NEW YORK (Reuters) — The board that oversees major airports in New York and New Jersey voted on Thursday to consider phasing in a minimum wage increase to US$19 per hour by 2023, affecting about 20,000 workers.
If approved, the measure would lift wages for eligible workers at New York's John F. Kennedy International Airport and LaGuardia Airport, and New Jersey's Newark Liberty International Airport.
Officials at the Port Authority of New York and New Jersey, which run those and other airports, bridges, tunnels and ports in the region, said they did not yet have an exact tally of how much the wage increases would cost contractors, subcontractors, terminal operators, concessionaires, airlines or ultimately passengers.
There is a 60-day public comment period before the board conducts a final vote, scheduled for June 28.
Workers at Newark in particular have long pressed the Port Authority for higher wages. With several new board members, a new chairman and new executive director, the Port Authority finally moved the measures forward on Thursday.

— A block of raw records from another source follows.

(** * build_page.py: content loader and page renderer

    A shallow embedding of [build_page.py], the script that reads the text
    files of a content directory and writes one HTML page, together with
    the properties of its loader and of its inline-markup renderer.

    Python strings are sequences of Unicode code points: a character is
    the code point as an [N], a [str] is a list of them.  File contents
    are lists of bytes, also as [N] below 256. *)

From Stdlib Require Import Ascii String DecimalString DecimalFacts DecimalN.
From Stdlib Require Import List NArith Bool Arith Lia.
From Stdlib Require Import Sorting.Permutation Sorting.Sorted.
Import ListNotations.

(** ** Strings *)

Definition char := N.
Definition str := list char.
Definition bytes := list N.

(** ASCII text of the source as a [str]. *)
Definition lit (s : string) : str :=
  List.map N_of_ascii (list_ascii_of_string s).

(** The double quote (U+0022), and the source's HTML fragments: in them a
    backquote, which the script never uses, stands for the double quote. *)
Definition dq : char := 34%N.

Definition html (s : string) : str :=
  List.map (fun c => if N.eqb c 96 then dq else c) (lit s).

Definition ch (a : ascii) : char := N_of_ascii a.

Fixpoint str_eqb (a b : str) : bool :=
  match a, b with
  | [], [] => true
  | x :: a', y :: b' => N.eqb x y && str_eqb a' b'
  | _, _ => false
  end.

(** [s.startswith(p)] *)
Fixpoint startswith (p s : str) : bool :=
  match p, s with
  | [], _ => true
  | x :: p', y :: s' => N.eqb x y && startswith p' s'
  | _ :: _, [] => false
  end.

(** [s.endswith(p)] *)
Definition endswith (p s : str) : bool :=
  startswith (rev p) (rev s).

(** [s.find(sub)]: the index of the first occurrence, [None] for -1. *)
Fixpoint find (sub s : str) : option nat :=
  if startswith sub s then Some 0
  else match s with
       | [] => None
       | _ :: r => option_map S (find sub r)
       end.

(** [sub in s] *)
Definition contains (sub s : str) : bool :=
  match find sub s with Some _ => true | None => false end.

(** The longest prefix whose characters satisfy [p], and the rest: what a
    greedy character class of a regular expression consumes. *)
Fixpoint span (p : char -> bool) (s : str) : str * str :=
  match s with
  | [] => ([], [])
  | c :: r => if p c then let (a, b) := span p r in (c :: a, b) else ([], s)
  end.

The proposed increase comes as New York phases in higher minimum wages throughout the state, to ultimately reach $15 an hour.
In New Jersey, Governor Phil Murphy proposed lifting the state's minimum wage to $15 an hour in his budget proposal earlier this month.
Newark workers would see wages increase from their current $10.45 to $12.45 in September, then to $15.60 by September 2019 – when they would be equal to pay levels at JFK and LaGuardia, where minimum wage workers currently earn $13 an hour.
"This action is about decency and respect, and by raising the minimum wage for the dedicated men and women who fuel our regional economy, New York will continue to serve as a beacon of progress and opportunity for all," New York Governor Andrew Cuomo said in a statement.
Past studies showed "the dramatic reduction in turnover that occurs by virtue of workers earning a higher wage," Port Authority Executive Director Rick Cotton said at a broadcast press conference following the board meeting.
Turnover rates among minimum wage workers at the three airports are as high as 40 per cent, which Cotton called "astonishing."
He said employers also benefit from lower turnover rates and he believed the net impact on costs would ultimately be "modest."